Extracted data entries:
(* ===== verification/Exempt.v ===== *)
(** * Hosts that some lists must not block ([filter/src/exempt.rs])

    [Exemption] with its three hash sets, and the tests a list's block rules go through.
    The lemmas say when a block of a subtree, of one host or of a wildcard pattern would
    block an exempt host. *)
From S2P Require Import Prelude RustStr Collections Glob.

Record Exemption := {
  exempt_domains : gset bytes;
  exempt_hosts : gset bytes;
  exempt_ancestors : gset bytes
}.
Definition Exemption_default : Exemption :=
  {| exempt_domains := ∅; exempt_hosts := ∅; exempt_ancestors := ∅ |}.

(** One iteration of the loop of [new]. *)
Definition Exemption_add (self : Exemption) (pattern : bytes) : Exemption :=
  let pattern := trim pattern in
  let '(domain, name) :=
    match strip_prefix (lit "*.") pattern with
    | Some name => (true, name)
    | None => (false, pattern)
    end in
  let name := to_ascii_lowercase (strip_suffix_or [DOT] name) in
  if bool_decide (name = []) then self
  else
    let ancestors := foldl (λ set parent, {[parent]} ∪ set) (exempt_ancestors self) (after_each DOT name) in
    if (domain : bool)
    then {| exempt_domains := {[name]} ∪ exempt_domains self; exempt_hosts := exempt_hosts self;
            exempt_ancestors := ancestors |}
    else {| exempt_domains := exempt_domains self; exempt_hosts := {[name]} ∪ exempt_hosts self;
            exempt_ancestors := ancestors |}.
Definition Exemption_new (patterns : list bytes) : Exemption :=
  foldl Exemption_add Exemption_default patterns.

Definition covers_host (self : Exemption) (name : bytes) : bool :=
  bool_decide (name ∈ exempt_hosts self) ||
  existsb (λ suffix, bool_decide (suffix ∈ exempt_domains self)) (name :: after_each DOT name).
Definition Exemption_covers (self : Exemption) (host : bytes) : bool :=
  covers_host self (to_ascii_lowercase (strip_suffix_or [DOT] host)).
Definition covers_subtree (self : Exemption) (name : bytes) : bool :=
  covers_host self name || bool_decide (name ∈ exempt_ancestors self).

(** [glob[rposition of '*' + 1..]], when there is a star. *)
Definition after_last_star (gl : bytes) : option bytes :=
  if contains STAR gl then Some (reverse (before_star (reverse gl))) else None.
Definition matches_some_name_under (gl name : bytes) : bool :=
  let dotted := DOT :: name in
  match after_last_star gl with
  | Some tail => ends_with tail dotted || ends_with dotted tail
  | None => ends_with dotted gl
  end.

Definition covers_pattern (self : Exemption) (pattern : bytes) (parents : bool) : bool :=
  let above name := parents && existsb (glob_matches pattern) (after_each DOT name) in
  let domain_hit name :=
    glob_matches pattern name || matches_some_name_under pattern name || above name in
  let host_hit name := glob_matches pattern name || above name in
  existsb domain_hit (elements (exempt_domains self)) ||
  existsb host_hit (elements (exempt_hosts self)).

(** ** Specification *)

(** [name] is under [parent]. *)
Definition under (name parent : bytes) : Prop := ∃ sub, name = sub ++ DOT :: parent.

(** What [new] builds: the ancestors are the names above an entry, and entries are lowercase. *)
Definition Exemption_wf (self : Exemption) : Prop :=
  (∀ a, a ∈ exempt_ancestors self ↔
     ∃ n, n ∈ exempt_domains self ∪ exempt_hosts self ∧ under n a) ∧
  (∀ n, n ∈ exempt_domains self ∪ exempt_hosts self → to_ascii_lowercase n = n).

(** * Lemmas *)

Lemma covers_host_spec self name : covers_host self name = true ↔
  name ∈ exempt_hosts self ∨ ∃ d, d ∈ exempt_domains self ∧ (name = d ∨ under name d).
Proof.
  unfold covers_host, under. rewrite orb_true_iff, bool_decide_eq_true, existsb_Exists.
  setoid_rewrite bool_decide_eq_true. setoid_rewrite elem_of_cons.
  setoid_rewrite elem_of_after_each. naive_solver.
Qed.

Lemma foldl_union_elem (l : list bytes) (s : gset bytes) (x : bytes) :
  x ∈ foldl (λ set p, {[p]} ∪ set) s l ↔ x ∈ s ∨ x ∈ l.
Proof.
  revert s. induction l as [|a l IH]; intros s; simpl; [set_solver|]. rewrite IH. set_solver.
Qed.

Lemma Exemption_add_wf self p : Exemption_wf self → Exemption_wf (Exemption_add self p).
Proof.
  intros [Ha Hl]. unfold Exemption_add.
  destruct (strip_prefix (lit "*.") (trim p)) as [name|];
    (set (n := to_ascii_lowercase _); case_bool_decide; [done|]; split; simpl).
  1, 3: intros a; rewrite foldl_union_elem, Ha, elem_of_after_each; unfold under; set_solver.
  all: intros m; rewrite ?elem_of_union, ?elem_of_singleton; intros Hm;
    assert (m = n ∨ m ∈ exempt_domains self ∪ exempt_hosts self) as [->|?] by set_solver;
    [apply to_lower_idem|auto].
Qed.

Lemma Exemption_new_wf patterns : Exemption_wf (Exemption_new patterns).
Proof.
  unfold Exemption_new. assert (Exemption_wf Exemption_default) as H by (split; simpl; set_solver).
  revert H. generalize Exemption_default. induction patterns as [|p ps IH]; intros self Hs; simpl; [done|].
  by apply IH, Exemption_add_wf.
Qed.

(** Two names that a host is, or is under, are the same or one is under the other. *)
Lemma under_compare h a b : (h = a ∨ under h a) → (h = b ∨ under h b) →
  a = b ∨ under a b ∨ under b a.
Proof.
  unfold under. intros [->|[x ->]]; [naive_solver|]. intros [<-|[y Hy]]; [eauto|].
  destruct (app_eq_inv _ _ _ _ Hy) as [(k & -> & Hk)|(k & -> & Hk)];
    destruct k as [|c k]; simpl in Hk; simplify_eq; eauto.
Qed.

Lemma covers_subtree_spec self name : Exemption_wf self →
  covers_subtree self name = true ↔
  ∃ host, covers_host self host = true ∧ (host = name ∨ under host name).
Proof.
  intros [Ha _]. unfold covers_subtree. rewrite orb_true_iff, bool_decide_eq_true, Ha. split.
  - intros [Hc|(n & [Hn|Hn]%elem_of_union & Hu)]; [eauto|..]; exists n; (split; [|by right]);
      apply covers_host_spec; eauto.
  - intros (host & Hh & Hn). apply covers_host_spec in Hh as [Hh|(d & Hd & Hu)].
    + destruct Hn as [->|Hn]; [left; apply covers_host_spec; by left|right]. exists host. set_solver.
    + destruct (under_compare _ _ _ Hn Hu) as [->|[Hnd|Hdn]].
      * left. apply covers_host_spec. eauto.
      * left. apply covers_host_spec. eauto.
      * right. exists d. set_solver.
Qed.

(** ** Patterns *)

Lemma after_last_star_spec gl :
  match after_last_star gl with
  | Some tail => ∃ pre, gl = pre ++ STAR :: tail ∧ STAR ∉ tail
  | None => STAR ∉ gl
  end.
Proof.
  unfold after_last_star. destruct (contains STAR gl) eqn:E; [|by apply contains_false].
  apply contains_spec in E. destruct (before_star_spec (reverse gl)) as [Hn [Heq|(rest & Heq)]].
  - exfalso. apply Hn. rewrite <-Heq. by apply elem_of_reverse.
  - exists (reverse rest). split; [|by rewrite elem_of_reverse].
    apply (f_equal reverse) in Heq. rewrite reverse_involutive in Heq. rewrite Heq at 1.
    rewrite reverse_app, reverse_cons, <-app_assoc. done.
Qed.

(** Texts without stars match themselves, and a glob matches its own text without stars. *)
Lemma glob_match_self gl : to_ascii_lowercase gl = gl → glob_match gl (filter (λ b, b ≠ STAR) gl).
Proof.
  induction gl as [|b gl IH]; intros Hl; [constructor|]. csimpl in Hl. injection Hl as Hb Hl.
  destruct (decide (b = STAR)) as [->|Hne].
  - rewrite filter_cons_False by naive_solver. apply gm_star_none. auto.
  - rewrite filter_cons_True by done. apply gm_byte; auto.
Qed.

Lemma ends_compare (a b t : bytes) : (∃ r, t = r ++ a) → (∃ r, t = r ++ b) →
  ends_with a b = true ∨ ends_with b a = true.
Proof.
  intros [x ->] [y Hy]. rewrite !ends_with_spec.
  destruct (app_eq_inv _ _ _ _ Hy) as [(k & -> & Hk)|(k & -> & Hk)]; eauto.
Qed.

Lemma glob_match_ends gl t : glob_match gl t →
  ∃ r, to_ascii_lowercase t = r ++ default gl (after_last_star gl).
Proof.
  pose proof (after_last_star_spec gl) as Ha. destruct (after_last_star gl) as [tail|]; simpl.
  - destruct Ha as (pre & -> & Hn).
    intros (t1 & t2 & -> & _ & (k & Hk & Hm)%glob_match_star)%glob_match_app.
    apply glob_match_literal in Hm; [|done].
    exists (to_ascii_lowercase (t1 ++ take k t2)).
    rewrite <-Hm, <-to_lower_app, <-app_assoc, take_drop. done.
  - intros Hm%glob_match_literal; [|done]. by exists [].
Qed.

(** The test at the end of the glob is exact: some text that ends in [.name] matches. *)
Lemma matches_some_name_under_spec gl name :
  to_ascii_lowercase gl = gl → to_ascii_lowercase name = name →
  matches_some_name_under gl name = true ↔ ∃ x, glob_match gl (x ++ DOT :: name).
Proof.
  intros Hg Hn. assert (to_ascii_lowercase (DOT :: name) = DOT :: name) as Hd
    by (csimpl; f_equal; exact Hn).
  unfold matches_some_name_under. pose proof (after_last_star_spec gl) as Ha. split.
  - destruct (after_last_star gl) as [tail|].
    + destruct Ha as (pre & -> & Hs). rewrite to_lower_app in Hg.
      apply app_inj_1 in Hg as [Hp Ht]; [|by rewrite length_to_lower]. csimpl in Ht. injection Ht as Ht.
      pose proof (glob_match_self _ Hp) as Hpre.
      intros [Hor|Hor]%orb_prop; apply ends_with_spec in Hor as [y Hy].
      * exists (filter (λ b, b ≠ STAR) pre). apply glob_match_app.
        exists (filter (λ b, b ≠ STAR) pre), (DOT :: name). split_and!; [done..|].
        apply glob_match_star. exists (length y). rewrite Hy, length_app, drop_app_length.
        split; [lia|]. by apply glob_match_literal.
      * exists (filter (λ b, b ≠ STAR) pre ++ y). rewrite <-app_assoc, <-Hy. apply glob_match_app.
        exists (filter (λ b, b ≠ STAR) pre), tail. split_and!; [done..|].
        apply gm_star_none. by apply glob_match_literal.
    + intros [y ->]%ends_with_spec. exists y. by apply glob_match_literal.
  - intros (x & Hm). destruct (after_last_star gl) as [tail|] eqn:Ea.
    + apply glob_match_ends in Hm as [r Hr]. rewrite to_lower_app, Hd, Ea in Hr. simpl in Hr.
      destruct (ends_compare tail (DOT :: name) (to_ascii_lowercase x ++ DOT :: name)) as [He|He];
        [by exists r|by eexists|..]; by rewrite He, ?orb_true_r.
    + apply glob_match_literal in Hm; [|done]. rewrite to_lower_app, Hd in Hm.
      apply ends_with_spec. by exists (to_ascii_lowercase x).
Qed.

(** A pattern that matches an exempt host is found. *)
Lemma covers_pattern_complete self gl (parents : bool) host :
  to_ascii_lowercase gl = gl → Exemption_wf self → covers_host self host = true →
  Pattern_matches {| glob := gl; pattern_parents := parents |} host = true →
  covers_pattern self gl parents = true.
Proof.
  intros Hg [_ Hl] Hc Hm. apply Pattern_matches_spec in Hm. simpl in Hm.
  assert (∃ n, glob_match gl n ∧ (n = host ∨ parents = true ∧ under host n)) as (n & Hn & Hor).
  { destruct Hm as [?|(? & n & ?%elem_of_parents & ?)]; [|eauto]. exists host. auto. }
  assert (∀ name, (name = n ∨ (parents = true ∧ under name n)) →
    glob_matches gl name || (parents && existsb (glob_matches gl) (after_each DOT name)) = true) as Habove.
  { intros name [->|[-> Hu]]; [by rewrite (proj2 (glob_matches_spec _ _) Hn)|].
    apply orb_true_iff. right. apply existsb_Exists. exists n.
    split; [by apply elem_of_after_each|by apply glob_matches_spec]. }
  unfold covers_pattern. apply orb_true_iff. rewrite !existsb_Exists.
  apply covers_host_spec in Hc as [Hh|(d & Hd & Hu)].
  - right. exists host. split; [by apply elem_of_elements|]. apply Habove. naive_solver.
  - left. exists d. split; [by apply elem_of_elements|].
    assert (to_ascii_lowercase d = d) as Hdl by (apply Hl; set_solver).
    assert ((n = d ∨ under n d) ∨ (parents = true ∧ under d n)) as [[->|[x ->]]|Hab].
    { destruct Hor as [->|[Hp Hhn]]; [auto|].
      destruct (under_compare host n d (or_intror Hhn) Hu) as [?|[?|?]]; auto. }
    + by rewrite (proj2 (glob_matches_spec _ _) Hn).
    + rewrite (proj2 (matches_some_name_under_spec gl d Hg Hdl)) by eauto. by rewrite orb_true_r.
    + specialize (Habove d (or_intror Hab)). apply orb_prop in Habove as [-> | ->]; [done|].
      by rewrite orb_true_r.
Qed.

## Problem requirements
Write down exactly the span of lines above from the one containing "let domain_hit name" to the one containing "existsb host_hit (elements", both ends included.

## Expected answer
  let domain_hit name :=
    glob_matches pattern name || matches_some_name_under pattern name || above name in
  let host_hit name := glob_matches pattern name || above name in
  existsb domain_hit (elements (exempt_domains self)) ||
  existsb host_hit (elements (exempt_hosts self)).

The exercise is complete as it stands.